• YOUR INSTRUCTIONS
Given the records below, would you repeat exactly the lines that begin at the one containing "- intros k h." and end at the one containing "store time is not after the report. *)", inclusive?

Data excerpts
◇ ◇ ◇ ◇ ◇
Lemma storeTimes_le hashes timestamp now : forall timestamps h ts, (h, ts) ∈ storeTimes hashes timestamp timestamps now -> ts <= now.
Proof.
  induction hashes as [|x hashes IH]; intros timestamps h ts; cbn [storeTimes]; [by intros ?%not_elem_of_nil|].
  intros [[= _ ->]|Hin]%elem_of_cons; [apply clampStoreTime_le|by eapply IH].
Qed.

Lemma stores_entries max key l F F' : stores max key l F F' -> forall b ts, F' !! b = Some ts -> F !! b = Some ts \/ b.1 = key /\ (b.2, ts) ∈ l.
Proof.
  assert (Hins : forall (F0 : flat) hash (t : Z) (b : block) ts (l : list (Z * Z)), (<[(key, hash) := t]> F0 !! b = Some ts \/ b.1 = key /\ (b.2, ts) ∈ l) ->
    F0 !! b = Some ts \/ b.1 = key /\ (b.2, ts) ∈ (hash, t) :: l).
  { intros F0 hash t b ts l0 [H|[H1 H2]]; [|right; split; [done|by right]].
    destruct (decide (b = (key, hash))) as [->|Hn]; [rewrite lookup_insert_eq in H; injection H as ->; right; split; [done|by left]|].
    rewrite lookup_insert_ne in H by done. by left. }
  induction 1 as [F0|hash t l0 F0 F1 Hh _ IH|hash t l0 F0 F1 Hn Hlt _ IH|hash t l0 F0 F1 F2 Hn He Hev _ IH]; intros b ts Hb; [by left|by apply Hins, IH|by apply Hins, IH|].
  destruct (Hins F1 hash t b ts l0 (IH b ts Hb)) as [H|H]; [left|by right]. eapply lookup_weaken; [exact H|apply Hev].
Qed.

Lemma appliesEvents_entries max key now events F F' ok : appliesEvents max key now events F F' ok ->
  forall b ts, F' !! b = Some ts -> F !! b = Some ts \/ b.1 = key /\ ts <= now.
Proof.
  induction 1 as [F0|event events F0 _|event events F0 F1 F2 ok _ H1 _ IH]; intros b ts Hb; [by left..|].
  destruct (IH b ts Hb) as [Hb1|?]; [|by right]. destruct H1 as [F1 _ Hs|_|_].
  - destruct (stores_entries _ _ _ _ _ Hs b ts Hb1) as [?|[? Hin]]; [by left|right]. split; [done|]. by eapply storeTimes_le.
  - left. by eapply lookup_weaken, deletes_sub.
  - left. by eapply lookup_weaken, map_filter_subseteq.
Qed.

Lemma specCalls_entries max done calls : forall F F' answers before, specCalls max calls F F' answers -> done = before ++ calls ->
  (forall b ts, F !! b = Some ts -> reported done b ts) -> forall b ts, F' !! b = Some ts -> reported done b ts.
Proof.
  induction calls as [|c calls IH]; intros F F' answers before Hs Ed HF b ts Hb; inversion Hs as [|? ? ? F1 ? a answers' Hc Hs']; subst; [by apply HF|].
  apply (IH F1 F' answers' (before ++ [c]) Hs'); [by rewrite <- app_assoc| |done]. clear b ts Hb. intros b ts Hb.
  inversion Hc; subst; try by apply HF.
  - match goal with H : appliesEvents _ _ _ _ _ _ _ |- _ => destruct (appliesEvents_entries _ _ _ _ _ _ _ H b ts Hb) as [?|[E ?]] end; [by apply HF|].
    eexists _, _. rewrite E. cbn. split; [apply elem_of_app; right; by left|done].
  - apply HF. by eapply lookup_weaken, map_filter_subseteq.
  - apply HF. by eapply lookup_weaken, map_filter_subseteq.
Qed.

Lemma represents_new max : represents ∅ (NewKVBlockMemoryIndex max).
Proof.
  split; [split| |].
  - split. intros m h o. unfold modelBlocks. cbn. by rewrite !lookup_empty.
  - intros k h. unfold owned. cbn. by rewrite !lookup_empty.
  - split; [intros m h; unfold modelBlocks; cbn; by rewrite !lookup_empty|intros m; cbn; by rewrite lookup_empty|intros k; cbn; by rewrite lookup_empty].
  - intros o. cbn. by rewrite lookup_empty.
  - cbn. unfold defaultMaxBlocksPerPod. destruct (Z.leb_spec max 0); lia.
  - intros o. change (held o ∅) with 0. cbn. unfold defaultMaxBlocksPerPod. destruct (Z.leb_spec max 0); lia.
Qed.

(** C20: the index of KV cache blocks is what its calls say. After any sequence
    of event messages, queries, removed pods and garbage collections, in
    whatever order Go ranges over its maps, the index from blocks to pods and
    the reverse index hold the same blocks, no empty map is left, the counters
    are exact, and no pod holds more blocks than the limit. The calls and their
    answers are those of one flat map from pod, model and block to store time:
    a stored block is refreshed or takes a free place, and at the limit exactly
    a tenth of the pod's own blocks go, none of them younger than one that
    stays; a malformed event ends its message with an error, and the events
    before it stay applied. Every block was reported by its own pod, and its
    store time is not after the report. *)
Theorem kv_index_refines_flat_map max calls :
  let '(idx, answers) := runCalls calls (NewKVBlockMemoryIndex max) in
  exists F, specCalls (if max <=? 0 then defaultMaxBlocksPerPod else max) calls ∅ F answers /\ represents F idx /\
    forall b ts, F !! b = Some ts -> reported calls b ts.
Proof using range_perm.
  pose proof (runCalls_spec calls ∅ _ (represents_new max)) as H. destruct (runCalls calls (NewKVBlockMemoryIndex max)) as [idx answers].
  destruct H as (F & Hs & Hr). exists F. split; [done|]. split; [done|]. apply (specCalls_entries _ calls calls ∅ F answers [] Hs); [done|].
  intros b ts. by rewrite lookup_empty.
Qed.
End index.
◇ ◇ ◇ ◇ ◇
• EXPECTED ANSWER
  - intros k h. unfold owned. cbn. by rewrite !lookup_empty.
  - split; [intros m h; unfold modelBlocks; cbn; by rewrite !lookup_empty|intros m; cbn; by rewrite lookup_empty|intros k; cbn; by rewrite lookup_empty].
  - intros o. cbn. by rewrite lookup_empty.
  - cbn. unfold defaultMaxBlocksPerPod. destruct (Z.leb_spec max 0); lia.
  - intros o. change (held o ∅) with 0. cbn. unfold defaultMaxBlocksPerPod. destruct (Z.leb_spec max 0); lia.
Qed.

(** C20: the index of KV cache blocks is what its calls say. After any sequence
    of event messages, queries, removed pods and garbage collections, in
    whatever order Go ranges over its maps, the index from blocks to pods and
    the reverse index hold the same blocks, no empty map is left, the counters
    are exact, and no pod holds more blocks than the limit. The calls and their
    answers are those of one flat map from pod, model and block to store time:
    a stored block is refreshed or takes a free place, and at the limit exactly
    a tenth of the pod's own blocks go, none of them younger than one that
    stays; a malformed event ends its message with an error, and the events
    before it stay applied. Every block was reported by its own pod, and its
    store time is not after the report. *)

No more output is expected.